Bac Giang has nearly full employment, with residents of nearby provinces rushing in to chase the electronics gold rush at companies such as Luxshare.

The Chinese company is expected to hire 20,000 workers in the last four months of the year, bringing the total to 47,000 in his district, Luong said.

The company employs 12,000 people elsewhere in the province, he said.

Electronics assembly line workers can earn an after-tax salary of about US$5,500 a year, including overtime and bonuses, more than the nation’s average annual salary of less than US$3,000, Luong said.

Nguyen Thi Ha, 22, mixed concrete for a construction company before joining an assembly line making 10 million dong (US$431.30) per month.

“I used to earn about half of that working under the sun and sometimes in the rain,” said Ha, who declined to identify her Taiwanese employer.

Factory workers pack restaurants like Lao Chu Quan, downing pitchers of beer, plates of pork cooked on an outdoor rotisserie and fresh fish hot pot.

“They spend freely,” said Nguyen Thi Ly, the 26-year-old manager whose family owns a Mazda vehicle and five new motorbikes after having “almost nothing” before the factories came. “Our lives have changed, amazingly.”

The sudden growth comes with a cost: Electronics assembly lines are high-pressured.

Hoang Phuong Duy, 30, participated in a brief labor last month strike at Luxshare, which was triggered by a change in overtime pay calculation, leading to tense standoffs between workers and supervisors who do not speak Vietnamese.

Duy said that the company quickly resolved the dispute to the workers’ satisfaction.

“It’s very hard working on assembly lines,” he said. “We always have to be very fast with an intense concentration while working long hours.”

Vietnam’s challenge going forward is to ensure that education improves so the country can avoid the “middle-income trap” once factories leave as costs eventually rise and pivot to a high-skilled economy, said Scott Rozelle, a Stanford University development economist.

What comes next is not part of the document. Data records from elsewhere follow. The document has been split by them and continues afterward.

(** * PaymentRequestFHE: a shallow embedding of the contract and its protocol properties

    The development follows [contracts/Payment_Request_Fhe.sol].  Storage is a
    record, every external function is a computation in a small state-and-revert
    monad, and a transaction either commits the final storage or rolls back to
    the storage it started from.  The monad keeps the storage as it is at the
    point of a revert, so that "no write precedes a check" is a statement about
    the function bodies and not only about the roll-back. *)

From Stdlib Require Import ZArith List Bool Lia.
From stdpp Require Import base gmap.
Import ListNotations.

Open Scope Z_scope.

(** ** Solidity values *)

(** [uint256], [address], [bytes32] and [euint32] (a user-defined value type
    over [bytes32]; [toBytes32] unwraps it) are integers.  Arithmetic on
    [uint256] is checked (pragma ^0.8.24, no [unchecked] block): a result above
    [MAX_UINT256] reverts with [Panic(0x11)]. *)
Definition MAX_UINT256 : Z := 2 ^ 256 - 1.

(** A [uint256] received as an argument: an integer together with the evidence
    that it lies in the range of the type.  It types the one argument the
    contract stores and later adds to, the cooldown; batch ids, request ids,
    addresses and handles are only compared or used as keys and stay plain
    integers. *)
Definition isUint256 (v : Z) : bool := (0 <=? v) && (v <=? MAX_UINT256).

Record uint256 : Set := mkUint256 {
  uint_val : Z;
  uint_ok : isUint256 uint_val = true
}.

Definition toBytes32 (handle : Z) : Z := handle.

Inductive Error : Set :=
| NotOwner
| NotProvider
| Paused
| CooldownActive
| InvalidBatch
| InvalidState
| ReplayDetected
| DecryptionFailed
| AlreadyInitialized
| NotInitialized
| Panic (code : Z)
| SignaturesRejected
| AbiDecodeError.

Inductive Event : Set :=
| ProviderAdded (provider : Z)
| ProviderRemoved (provider : Z)
| CooldownSet (seconds : Z)
| BatchOpened (batch : Z)
| BatchClosed (batch : Z)
| PaymentRequestSubmitted (batch sender encryptedNote : Z)
| DecryptionRequested (requestId batch : Z)
| DecryptionCompleted (requestId batch note : Z)
| DecryptionFulfilled (requestId : Z)
| EmitPaused
| EmitUnpaused.

Record DecryptionContext : Set := mkContext {
  batchId : Z;
  stateHash : Z;
  processed : bool
}.

(** The value a mapping returns for a key that was never written. *)
Definition noContext : DecryptionContext :=
  {| batchId := 0; stateHash := 0; processed := false |}.

(** ** Storage *)

(** The nested mappings [encryptedNotes] and [hasSubmitted] are keyed by the
    pair (batch id, provider address).  [events] is the log of the events
    emitted so far, oldest first. *)
Record State : Type := mkState {
  owner : Z;
  providers : gmap Z bool;
  paused : bool;
  cooldownSeconds : Z;
  lastSubmissionTime : gmap Z Z;
  lastDecryptionRequestTime : gmap Z Z;
  currentBatchId : Z;
  batchOpen : bool;
  encryptedNotes : gmap (Z * Z) Z;
  hasSubmitted : gmap (Z * Z) bool;
  decryptionContexts : gmap Z DecryptionContext;
  events : list Event
}.

(** Storage before the constructor runs: every slot is zero. *)
Definition zeroState : State :=
  {| owner := 0; providers := ∅; paused := false; cooldownSeconds := 0;
     lastSubmissionTime := ∅; lastDecryptionRequestTime := ∅;
     currentBatchId := 0; batchOpen := false;
     encryptedNotes := ∅; hasSubmitted := ∅; decryptionContexts := ∅;
     events := [] |}.

(** Mapping reads, with Solidity's default for an absent key. *)
Definition isProvider (s : State) (a : Z) : bool := default false (providers s !! a).
Definition lastSubmission (s : State) (a : Z) : Z := default 0 (lastSubmissionTime s !! a).
Definition lastDecryptionRequest (s : State) (a : Z) : Z :=
  default 0 (lastDecryptionRequestTime s !! a).
Definition noteOf (s : State) (b a : Z) : Z := default 0 (encryptedNotes s !! (b, a)).
Definition submitted (s : State) (b a : Z) : bool := default false (hasSubmitted s !! (b, a)).
Definition contextOf (s : State) (requestId : Z) : DecryptionContext :=
  default noContext (decryptionContexts s !! requestId).

(** Storage writes. *)
Definition set_owner (v : Z) (s : State) : State :=
  mkState v (providers s) (paused s) (cooldownSeconds s) (lastSubmissionTime s)
    (lastDecryptionRequestTime s) (currentBatchId s) (batchOpen s) (encryptedNotes s)
    (hasSubmitted s) (decryptionContexts s) (events s).
Definition set_provider (a : Z) (v : bool) (s : State) : State :=
  mkState (owner s) (<[a := v]> (providers s)) (paused s) (cooldownSeconds s)
    (lastSubmissionTime s) (lastDecryptionRequestTime s) (currentBatchId s) (batchOpen s)
    (encryptedNotes s) (hasSubmitted s) (decryptionContexts s) (events s).
Definition set_paused (v : bool) (s : State) : State :=
  mkState (owner s) (providers s) v (cooldownSeconds s) (lastSubmissionTime s)
    (lastDecryptionRequestTime s) (currentBatchId s) (batchOpen s) (encryptedNotes s)
    (hasSubmitted s) (decryptionContexts s) (events s).
Definition set_cooldownSeconds (v : Z) (s : State) : State :=
  mkState (owner s) (providers s) (paused s) v (lastSubmissionTime s)
    (lastDecryptionRequestTime s) (currentBatchId s) (batchOpen s) (encryptedNotes s)
    (hasSubmitted s) (decryptionContexts s) (events s).
Definition set_lastSubmissionTime (a v : Z) (s : State) : State :=
  mkState (owner s) (providers s) (paused s) (cooldownSeconds s)
    (<[a := v]> (lastSubmissionTime s)) (lastDecryptionRequestTime s) (currentBatchId s)
    (batchOpen s) (encryptedNotes s) (hasSubmitted s) (decryptionContexts s) (events s).
Definition set_lastDecryptionRequestTime (a v : Z) (s : State) : State :=
  mkState (owner s) (providers s) (paused s) (cooldownSeconds s) (lastSubmissionTime s)
    (<[a := v]> (lastDecryptionRequestTime s)) (currentBatchId s) (batchOpen s)
    (encryptedNotes s) (hasSubmitted s) (decryptionContexts s) (events s).
Definition set_currentBatchId (v : Z) (s : State) : State :=
  mkState (owner s) (providers s) (paused s) (cooldownSeconds s) (lastSubmissionTime s)
    (lastDecryptionRequestTime s) v (batchOpen s) (encryptedNotes s) (hasSubmitted s)
    (decryptionContexts s) (events s).
Definition set_batchOpen (v : bool) (s : State) : State :=
  mkState (owner s) (providers s) (paused s) (cooldownSeconds s) (lastSubmissionTime s)
    (lastDecryptionRequestTime s) (currentBatchId s) v (encryptedNotes s) (hasSubmitted s)
    (decryptionContexts s) (events s).
Definition set_encryptedNote (b a v : Z) (s : State) : State :=
  mkState (owner s) (providers s) (paused s) (cooldownSeconds s) (lastSubmissionTime s)
    (lastDecryptionRequestTime s) (currentBatchId s) (batchOpen s)
    (<[(b, a) := v]> (encryptedNotes s)) (hasSubmitted s) (decryptionContexts s) (events s).
Definition set_hasSubmitted (b a : Z) (v : bool) (s : State) : State :=
  mkState (owner s) (providers s) (paused s) (cooldownSeconds s) (lastSubmissionTime s)
    (lastDecryptionRequestTime s) (currentBatchId s) (batchOpen s) (encryptedNotes s)
    (<[(b, a) := v]> (hasSubmitted s)) (decryptionContexts s) (events s).
Definition set_context (requestId : Z) (v : DecryptionContext) (s : State) : State :=
  mkState (owner s) (providers s) (paused s) (cooldownSeconds s) (lastSubmissionTime s)
    (lastDecryptionRequestTime s) (currentBatchId s) (batchOpen s) (encryptedNotes s)
    (hasSubmitted s) (<[requestId := v]> (decryptionContexts s)) (events s).
Definition log_event (e : Event) (s : State) : State :=
  mkState (owner s) (providers s) (paused s) (cooldownSeconds s) (lastSubmissionTime s)
    (lastDecryptionRequestTime s) (currentBatchId s) (batchOpen s) (encryptedNotes s)
    (hasSubmitted s) (decryptionContexts s) (events s ++ [e]).

(** ** The state-and-revert monad *)

(** [Revert e s] carries the storage as it was when the revert was raised. *)
Inductive Res (A : Type) : Type :=
| Ok (a : A) (s : State)
| Revert (e : Error) (s : State).
Arguments Ok {A} a s.
Arguments Revert {A} e s.

Definition M (A : Type) : Type := State -> Res A.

A high-quality education for future generations is the dream of Bac Giang residents, such as boarding house owner Lanh, who as a child harvested rice from a “basket boat” on flooded fields where factories now rise up.

“We hardly had anything to eat and clothes to wear,” he said of his childhood.

Gazing down at his 3-month-old granddaughter, he added: “She will have plenty of food to eat and the best clothes to wear. We will send her to a university so she can have more opportunities than we ever had.”